L’ A. non è tanto sprovvisto da arruolarsi tra i primi; ma neanche da passare, armi e bagagli, tra i secondi3. Intanto vuol vederci chiaro. Comincia perciò, – seguendo, si direbbe il san Tommaso della Summa, a lui ben noto –, con l’enumerare (Videtur quod non) le obiezioni – ben quindici – mosse dagli apocalittici a carico della “cultura di massa”, e poi (Sed contra est) gli argomenti a favore – nove – degli integrati; quindi (in corpore) rigetta le categorie-feticcio di “massa”, “uomo massa”, e l’ibrido “cultura di massa”, ridimensionando questo termine in accezione antropologica, quale

“preciso contesto storico (quello che viviamo) in cui tutti i fenomeni comunicativi – dalle proposte di divertimento evasivo agli appelli all’interiorità - appaiono dialetticamente connessi, ricevendo ciascuno dal contesto una qualificazione che non permette più di ridurli a fenomeni analoghi apparsi in altri periodi storici”.

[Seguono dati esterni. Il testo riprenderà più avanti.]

(* ===== verification/KernelBuddyInit.v ===== *)
(** Construction of the kernel pool: [InitKernelBuddyShadow] followed by
    [InitKernelBuddyAlloc] leaves every whole page of the range free, in
    aligned, disjoint and fully coalesced blocks, within a bounded number of
    rounds of [AddToBuddyAlloc]. *)

From S2P Require Import Prelude BitMath BuddyAlloc BuddySpec KernelBuddy.

(** Rounds left: the block sizes climb with the alignment of [start] (at most
    64 rounds), then fall with what is left of [size] (at most 64 more). *)
Definition rounds (c size : Z) : nat :=
  Z.to_nat (if c <=? Z.log2 size then 65 + (64 - c) else 1 + Z.log2 size).

Lemma log2_lt_64 x : 0 <= x < 2 ^ 64 -> 0 <= Z.log2 x < 64.
Proof.
  intros H. split; [apply Z.log2_nonneg|].
  destruct (Z.eq_dec x 0) as [->|]; [simpl; lia | apply Z.log2_lt_pow2; lia].
Qed.

(** One round: the block taken at [start] is aligned, fits, and the round
    count goes down. *)
Lemma round_step start size c :
  0 < start -> 4096 <= size -> start + size < 2 ^ 64 -> start mod 4096 = 0 ->
  ctzll start = Some c ->
  let L := Z.log2 size in let bit := if c <? L then c else L in
  12 <= bit < 64 /\ start mod 2 ^ bit = 0 /\ 2 ^ bit <= size /\
  (start mod 2 ^ (bit + 1) = 0 -> size - 2 ^ bit < 2 ^ bit) /\
  (start + 2 ^ bit) mod 4096 = 0 /\
  exists c', ctzll (start + 2 ^ bit) = Some c' /\
    (rounds c' (size - 2 ^ bit) < rounds c size)%nat.
Proof.
  intros Hs Hz Hb Hp Hc L bit.
  destruct (ctzll_spec start Hs) as (c0 & k & Hc0 & Hc0n & Hk & Es). rewrite Hc in Hc0. injection Hc0 as <-.
  pose proof (ctzll_range start c ltac:(lia) Hc) as Hcr.
  assert (HL : 12 <= L < 64) by (split; [apply Z.log2_le_pow2; lia | apply log2_lt_64; lia]).
  pose proof (Z.log2_spec size ltac:(lia)) as [HLlo HLhi]. fold L in HLlo, HLhi. rewrite Z.pow_succ_r in HLhi by lia.
  assert (Hc12 : 12 <= c).
  { destruct (ctzll_ge start 12 (start / 4096)) as (c1 & Hc1 & ?); [lia..|pose proof (Z.div_mod start 4096); lia|].
    rewrite Hc in Hc1. injection Hc1 as <-. assumption. }
  assert (Hbit : 12 <= bit < 64) by (unfold bit; destruct (c <? L); lia).
  pose proof (pow2_pos bit ltac:(lia)) as P. pose proof (pow2_S bit ltac:(lia)) as PS.
  assert (Hal : start mod 2 ^ bit = 0).
  { apply (aligned_le start bit c); [unfold bit; destruct (Z.ltb_spec c L); lia|].
    rewrite Es. apply Z.mod_mul. pose proof (pow2_pos c). lia. }
  assert (Hfit : 2 ^ bit <= size).
  { unfold bit. destruct (Z.ltb_spec c L); [|lia]. pose proof (pow2_le c L ltac:(lia)). lia. }
  split_and!; auto; try lia.
  - intros Hal'. destruct (Z.lt_ge_cases c L) as [Hlt|Hge].
    + exfalso. assert (Eb : bit = c) by (unfold bit; destruct (Z.ltb_spec c L); lia).
      rewrite Eb in *. apply Z.mod_divide in Hal' as [j Hj]; [|lia]. rewrite Es, PS in Hj.
      assert (2 * k + 1 = 2 * j) by (apply (Z.mul_reg_r _ _ (2 ^ c)); lia). lia.
    + assert (Eb : bit = L) by (unfold bit; destruct (Z.ltb_spec c L); lia). rewrite Eb. lia.
  - change 4096 with (2 ^ 12) in *. apply aligned_add; [lia|exact Hp|]. apply pow2_aligned. lia.
  - destruct (Z.le_gt_cases c L) as [Hle|Hgt].
    + assert (Eb : bit = c) by (unfold bit; destruct (Z.ltb_spec c L); lia). rewrite Eb in *.
      destruct (ctzll_ge (start + 2 ^ c) (c + 1) (k + 1)) as (c' & Hc' & Hle');
        [lia | lia | rewrite PS, Es; ring |].
      exists c'. split; [exact Hc'|]. pose proof (ctzll_range (start + 2 ^ c) c' ltac:(lia) Hc').
      pose proof (log2_lt_64 (size - 2 ^ c) ltac:(lia)).
      unfold rounds. fold L. destruct (Z.leb_spec c L), (Z.leb_spec c' (Z.log2 (size - 2 ^ c))); lia.
    + assert (Eb : bit = L) by (unfold bit; destruct (Z.ltb_spec c L); lia). rewrite Eb in *.
      assert (Hlog : Z.log2 (size - 2 ^ L) < L).
      { destruct (Z.eq_dec (size - 2 ^ L) 0) as [->|]; [simpl; lia | apply Z.log2_lt_pow2; lia]. }
      exists L. pose proof (Z.log2_nonneg (size - 2 ^ L)). split.
      * apply (ctzll_unique _ L ((2 * k + 1) * 2 ^ (c - L - 1))); [lia..|].
        rewrite Es. replace c with ((c - L - 1) + 1 + L) at 1 by lia.
        rewrite !Z.pow_add_r by lia. ring.
      * unfold rounds. fold L. destruct (Z.leb_spec c L), (Z.leb_spec L (Z.log2 (size - 2 ^ L))); lia.
Qed.

(** * The loop *)

(** The blocks pushed so far: free, ending at or before [start], and the last
    one's upper buddy can no longer be pushed whole. *)
Record built (s0 : buddy) (q start size : Z) (s : buddy) (B : pool) : Prop := Built {
  bt_lists : lists_rep s B;
  bt_shadow : shadow_rep s B;
  bt_wf : pool_wf q (pool_hi s0) B;
  bt_coal : coalesced B;
  bt_free : forall a o f, B !! a = Some (o, f) -> f = true /\ a + 2 ^ o <= start;
  bt_next : forall a o, B !! a = Some (o, true) -> a mod 2 ^ (o + 1) = 0 -> start = a + 2 ^ o -> size < 2 ^ o;
  bt_bytes : free_bytes B = start - q;
  bt_geom : kshadow_base_pfn s = kshadow_base_pfn s0 /\ kshadow_pfn_count s = kshadow_pfn_count s0 /\
            kernel_buddy_lock s = kernel_buddy_lock s0 /\ bif s = bif s0 }.

Lemma push_coalesced B start size o : coalesced B -> 0 <= o -> start mod 2 ^ o = 0 -> 2 ^ o <= size ->
  (forall a o f, B !! a = Some (o, f) -> f = true /\ a + 2 ^ o <= start) ->
  (forall a o, B !! a = Some (o, true) -> a mod 2 ^ (o + 1) = 0 -> start = a + 2 ^ o -> size < 2 ^ o) ->
  coalesced (<[start := (o, true)]> B).
Proof.
  intros Hco Ho Hal Hfit Hfree Hnext.
  assert (Hnb : B !! Z.lxor start (2 ^ o) <> Some (o, true)).
  { intros E. pose proof (pow2_pos o Ho). destruct (Hfree _ _ _ E) as [_ Hle].
    destruct (buddy_cases start o Ho Hal) as [[_ Hx]|[Hm Hx]]; rewrite Hx in *; [lia|].
    assert (size < 2 ^ o); [|lia]. apply (Hnext _ _ E Hm). lia. }
  intros x o' Ex Hlt Eb. rewrite lookup_insert in Ex. case_decide as D; simplify_eq.
  - rewrite lookup_insert_ne in Eb by (pose proof (buddy_ne x o' Ho); congruence). easy.
  - rewrite lookup_insert in Eb. case_decide as D2; simplify_eq; [|exact (Hco _ _ Ex Hlt Eb)].
    apply Hnb. now rewrite buddy_invol.
Qed.

Lemma push_wf B q hi start o :
  pool_wf q hi B -> 12 <= o < 64 -> start mod 2 ^ o = 0 -> q <= start -> start + 2 ^ o <= hi ->
  (forall a o f, B !! a = Some (o, f) -> f = true /\ a + 2 ^ o <= start) ->
  pool_wf q hi (<[start := (o, true)]> B).
Proof.
  intros Hwf Ho Hal Hq Hhi Hfree. split.
  - intros x o' f. rewrite lookup_insert. case_decide; [|apply Hwf].
    intros [= <- <-]. subst. unfold PAGE_SIZE_LOG2, MAX_ORDER. auto.
  - intros x o1 f1 y o2 f2. rewrite !lookup_insert. unfold disjoint_blocks.
    repeat case_decide; intros Hx Hy Hne; simplify_eq.
    + apply Hfree in Hy. lia.
    + apply Hfree in Hx. lia.
    + exact (wf_disj _ _ _ Hwf _ _ _ _ _ _ Hx Hy Hne).
Qed.

Lemma lists_rep_lowest v s B : lists_rep s B -> lists_rep (set_kernel_lowest v s) B.
Proof. intros []. now constructor. Qed.
Lemma shadow_rep_lowest v s B : shadow_rep s B -> shadow_rep (set_kernel_lowest v s) B.
Proof. intros []. now constructor. Qed.

Lemma built_fresh s0 q start size s B : built s0 q start size s B -> B !! start = None.
Proof.
  intros HB. destruct (B !! start) as [[o f]|] eqn:E; [|reflexivity].
  pose proof (wf_order _ _ _ _ _ _ (bt_wf _ _ _ _ _ _ HB) E). pose proof (pow2_pos o ltac:(lia)).
  apply (bt_free _ _ _ _ _ _ HB) in E. lia.
Qed.

Lemma built_push s0 q start size s B bit s3 (B' := <[start := (bit, true)]> B) :
  built s0 q start size s B -> q <= start -> 12 <= bit < 64 -> start mod 2 ^ bit = 0 ->
  2 ^ bit <= size -> start + 2 ^ bit <= pool_hi s0 ->
  (start mod 2 ^ (bit + 1) = 0 -> size - 2 ^ bit < 2 ^ bit) ->
  lists_rep s3 B' -> shadow_rep s3 B' ->
  kshadow_base_pfn s3 = kshadow_base_pfn s -> kshadow_pfn_count s3 = kshadow_pfn_count s ->
  kernel_buddy_lock s3 = kernel_buddy_lock s -> bif s3 = bif s ->
  built s0 q (start + 2 ^ bit) (size - 2 ^ bit) s3 B'.
Proof.
  intros HB Hqs Hbit Hal Hfit Hend Hnext HL3 HS3 ????. pose proof (pow2_pos bit ltac:(lia)).
  pose proof (built_fresh _ _ _ _ _ _ HB) as Hfresh. assert (Hfree := bt_free _ _ _ _ _ _ HB).
  destruct (bt_geom _ _ _ _ _ _ HB) as (Eb & Ec & El & Ei). constructor; auto.
  - apply push_wf; auto. apply HB.
  - apply (push_coalesced B start size bit); auto; try apply HB. lia.
  - intros a o f. unfold B'. rewrite lookup_insert.
    case_decide; [intros [= <- <-]; subst; split; [auto|lia]|].
    intros E. apply Hfree in E. split; [apply E | lia].
  - intros a o. unfold B'. rewrite lookup_insert. case_decide; [intros [= <-] Ha _; subst; auto|].
    intros E _ ?. apply Hfree in E. lia.
  - unfold B'. rewrite free_bytes_insert_None, (bt_bytes _ _ _ _ _ _ HB) by exact Hfresh.
    unfold weight; simpl; lia.
  - split_and!; congruence.
Qed.

Definition add_inv (s0 : buddy) (q e : Z) (n : nat) (p : Z * Z) (s : buddy) : Prop :=
  let '(start, size) := p in
  start + size = e /\ q <= start /\ 0 <= size /\ start mod 4096 = 0 /\
  (exists c, ctzll start = Some c /\ n = rounds c size) /\ exists B, built s0 q start size s B.

Lemma add_step_spec s0 q e n p s :
  0 < q -> e < 2 ^ 64 -> e / 4096 * 4096 <= pool_hi s0 -> pool_lo s0 <= q ->
  add_inv s0 q e n p s ->
  wp (AddToBuddyAlloc_step false p) (λ r s', match r with
    | inl p' => exists n', (n' < n)%nat /\ add_inv s0 q e n' p' s'
    | inr _ => exists start size B, start + size = e /\ start mod 4096 = 0 /\ 0 <= size < 4096 /\
                 built s0 q start size s' B end) s.
Proof.
  intros Hq He Hhi Hlo. destruct p as [start size].
  intros (Hse & Hqs & Hsz & Hp & (c & Hc & Hn) & B & HB). unfold AddToBuddyAlloc_step, PAGE_SIZE, SmallestBit.
  destruct (Z.ltb_spec size 4096) as [Hlt|Hge]; [wp_steps; exists start, size, B; auto with lia|].
  destruct (round_step start size c) as (Hbit & Hal & Hfit & Hnext & Hp' & c' & Hc' & Hr); [lia..|exact Hp|exact Hc|].
  wp_steps. rewrite (BiggestBit_spec size) by lia. wp_steps.
  set (bit := if c <? Z.log2 size then c else Z.log2 size) in *.
  pose proof (pow2_pos bit ltac:(lia)) as P.
  unfold PAGE_SIZE_LOG2. rewrite (proj2 (Z.ltb_ge bit 12)) by lia.
  rewrite shl64_pow by lia. rewrite !wrap64_small by lia.
  assert (Hend : start + 2 ^ bit <= pool_hi s0).
  { assert ((start + 2 ^ bit) / 4096 <= e / 4096) by (apply Z.div_le_mono; lia).
    pose proof (page_addr _ Hp'). lia. }
  pose proof (built_fresh _ _ _ _ _ _ HB) as Hfresh.
  destruct (bt_geom _ _ _ _ _ _ HB) as (Eb & Ec & El & Ei).
  wp_steps. eapply wp_mono; [apply (inline_push_spec s B bit (bt_lists _ _ _ _ _ _ HB)); [lia|lia|congruence]|].
  intros [] s1 [Hi HL1]. cbv beta. pose proof (shadow_inline_only _ _ _ Hi (bt_shadow _ _ _ _ _ _ HB)) as HS1.
  assert (Hrng : kshadow_in_range s1 start = true).
  { apply (in_range_iff _ _ HS1). destruct Hi as (? & ? & ? & ->). simpl. rewrite Eb, Ec.
    unfold pool_lo, pool_hi in *.
    split; [apply Z.div_le_lower_bound; lia | apply Z.div_lt_upper_bound; lia]. }
  eapply wp_mono; [apply (kshadow_set_free_spec _ _ HS1 start bit Hp Hrng)|].
  intros [] s2 [Hs HS2]. cbv beta. pose proof (lists_shadow_only _ _ _ Hs HL1) as HL2. wp_steps.
  assert (Hinv : forall s3, s3 = s2 \/ (exists v, s3 = set_kernel_lowest v s2) ->
     exists n', (n' < n)%nat /\ add_inv s0 q e n' (start + 2 ^ bit, size - 2 ^ bit) s3).
  { intros s3 H3. exists (rounds c' (size - 2 ^ bit)). split; [lia|].
    split_and!; eauto; try lia. exists (<[start := (bit, true)]> B).
    eapply built_push; eauto; destruct Hi as (? & ? & ? & ->), Hs as (? & ->), H3 as [->|[v ->]];
      auto using lists_rep_lowest, shadow_rep_lowest. }
  clearbody bit. destruct (_ <? _); wp_steps; apply Hinv; eauto.
Qed.

(** * Construction *)

Lemma add_to_kernel_pool s q size :
  lists_rep s ∅ -> shadow_rep s ∅ -> 0 < q -> q mod 4096 = 0 -> 0 <= size -> q + size < 2 ^ 64 ->
  pool_lo s <= q -> (q + size) / 4096 * 4096 <= pool_hi s ->
  wp (AddToBuddyAlloc q size false) (λ _ s', exists start rest B, start + rest = q + size /\
        start mod 4096 = 0 /\ 0 <= rest < 4096 /\ built s q start rest s' B) s.
Proof.
  intros HL HS Hq Hp Hsz He Hlo Hhi. unfold AddToBuddyAlloc.
  destruct (ctzll_spec q Hq) as (c & _ & Hc & _).
  pose proof (ctzll_range q c ltac:(lia) Hc) as Hcr. pose proof (log2_lt_64 size ltac:(lia)) as Hl.
  apply (wp_loop (add_inv s q (q + size)) (rounds c size)).
  - split_and!; eauto; try lia. exists ∅.
    constructor; auto; try (intros ?????; simplify_map_eq); try (intros ????; simplify_map_eq).
    + split; intros; simplify_map_eq.
    + unfold free_bytes. rewrite map_fold_empty. lia.
  - unfold rounds. destruct (c <=? Z.log2 size); lia.
  - intros n p s1 Hinv. now apply add_step_spec.
Qed.

Lemma empty_lists s : kernel_inline_heads s = replicate 64 0 -> kernel_nonempty_mask s = 0 -> lists_rep s ∅.
Proof.
  intros Hh Hm. constructor.
  - now rewrite Hh.
  - rewrite Hm. lia.
  - intros. simplify_map_eq.
  - intros o Ho. exists NULL, []. unfold list_ok. rewrite Hh, Hm. split_and!; auto.
    + unfold arr_get. destruct (Z.ltb_spec o 0); [lia|]. apply lookup_replicate. split; [reflexivity|lia].
    + reflexivity.
    + constructor.
    + intros a. rewrite lookup_empty. set_solver.
    + now rewrite Z.bits_0.
Qed.

Lemma empty_shadow s p0 p1 : 0 < p0 -> p0 mod 4096 = 0 -> p0 < p1 -> p1 < 2 ^ 64 ->
  wp (InitKernelBuddyShadow p0 p1) (λ _ s', shadow_rep s' ∅ /\ pool_lo s' = p0 /\
    pool_hi s' = p1 / 4096 * 4096 /\ exists sh base count, s' = set_shadow sh base count s) s.
Proof.
  intros H0 Hp Hlt Hmax. unfold InitKernelBuddyShadow, pfn_of, PAGE_SIZE_LOG2.
  destruct (Z.leb_spec p1 p0); [lia|]. wp_steps. rewrite !shiftr_div by lia. change (2 ^ 12) with 4096.
  pose proof (page_addr p0 Hp) as Ep.
  assert (Hsub : (p1 - p0) / 4096 = p1 / 4096 - p0 / 4096).
  { rewrite <- Ep at 1. replace (p1 - p0 / 4096 * 4096) with (p1 + - (p0 / 4096) * 4096) by lia.
    rewrite Z.div_add by lia. lia. }
  assert (p0 / 4096 <= p1 / 4096) by (apply Z.div_le_mono; lia).
  assert (0 < p0 / 4096) by lia.
  pose proof (Z.mul_div_le p1 4096 ltac:(lia)).
  unfold pool_lo, pool_hi; simpl. rewrite Hsub. split_and!; [|lia|lia|eauto].
  constructor; simpl.
  - lia.
  - eexists. split; [reflexivity|]. rewrite length_replicate. split; [lia|]. intros i Hi.
    rewrite lookup_empty. unfold arr_get. destruct (Z.ltb_spec i 0); [lia|].
    apply lookup_replicate. split; [reflexivity|lia].
  - intros. simplify_map_eq.
Qed.

Lemma kernel_pool_init p0 q p1 :
  0 < p0 -> p0 mod 4096 = 0 -> p0 <= q -> q mod 4096 = 0 -> q < p1 -> p1 < 2 ^ 64 ->
  wp (InitKernelBuddyShadow p0 p1;; InitKernelBuddyAlloc q p1) (λ _ s', exists B,
    kpool s' B /\ (forall a o f, B !! a = Some (o, f) -> f = true /\ q <= a) /\
    free_bytes B = p1 / 4096 * 4096 - q) buddy_init.
Proof.
  intros H0 Hp Hpq Hq Hlt Hmax. apply wp_bind.
  eapply wp_mono; [apply empty_shadow; auto; lia|].
  intros _ s1 (HS & Elo & Ehi & sh & base & count & ->). cbv beta.
  set (s1 := set_shadow sh base count buddy_init) in *.
  unfold InitKernelBuddyAlloc. destruct (Z.leb_spec p1 q); [lia|].
  eapply wp_mono; [apply (add_to_kernel_pool s1 q (p1 - q))|]; auto; try lia.
  - now apply empty_lists.
  - rewrite Ehi. now replace (q + (p1 - q)) with p1 by lia.
  - intros _ s2 (start & rest & B & Hsr & Hsp & Hrest & HB). exists B.
    destruct (bt_geom _ _ _ _ _ _ HB) as (Eb & Ec & El & _). split_and!.
    + constructor; [exact (bt_lists _ _ _ _ _ _ HB) | exact (bt_shadow _ _ _ _ _ _ HB) |
        | exact (bt_coal _ _ _ _ _ _ HB) | exact El].
      assert (pool_lo s2 = pool_lo s1 /\ pool_hi s2 = pool_hi s1) as [-> ->]
        by (unfold pool_lo, pool_hi; rewrite Eb, Ec; auto).
      destruct (bt_wf _ _ _ _ _ _ HB) as [Hb Hd]. split; [|exact Hd].
      intros a o f E. apply Hb in E. intuition lia.
    + intros a o f E. split; [now apply (bt_free _ _ _ _ _ _ HB) in E|].
      apply (wf_block _ _ _ (bt_wf _ _ _ _ _ _ HB)) in E. lia.
    + rewrite (bt_bytes _ _ _ _ _ _ HB). replace p1 with (start + rest) by lia.
      pose proof (page_addr start Hsp) as Es. rewrite <- Es at 2.
      rewrite Z.add_comm, Z.div_add, Z.div_small by lia. lia.
Qed.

Passa poi ad individuare la caratteristica che, almeno nei paesi democratici occidentali, tanto i primi quanto i secondi riconoscono a questa civiltà, vale a dire: l’accesso di tutti i membri della società (le “masse”) alla produzione intensiva di messaggi a getto continuo, elaborati secondo i canali commerciali di un consumo retto dalle leggi della domanda e dell’offerta; e finalmente fissa in questi tre punti la via da seguire nella ricerca verso un giudizio di valore e le conseguenti scelte operative (p. 24):

In primo luogo “l’analisi strutturale dei messaggi, che non deve solo soffermarsi sulla forma del messaggio, ma definire anche in che misura la forma è determinata dalle condizioni oggettive dell’emissione (che, quindi, nel messaggio determinano anche il significato, la capacità di informazione, le qualità di proposta attiva o di pura reiterazione del già detto). In secondo luogo, stabilito che questi messaggi si rivolgono a una totalità di consumatori difficilmente riducibili a un modello unitario, stabilire per via empirica le differenti modalità di ricezione a seconda della circostanza storica o sociologica, e delle differenziazioni del pubblico. In terzo luogo (e ciò competerà alla ricerca storica, e alla formulazione di ipotesi politiche), stabilito in che misura la saturazione dei vari messaggi può concorrere veramente a imporre un modello di uomo-massa, esaminare quali operazioni siano possibili nell’ambito del contesto esistente, e quali richiedano invece diverse condizioni di base”.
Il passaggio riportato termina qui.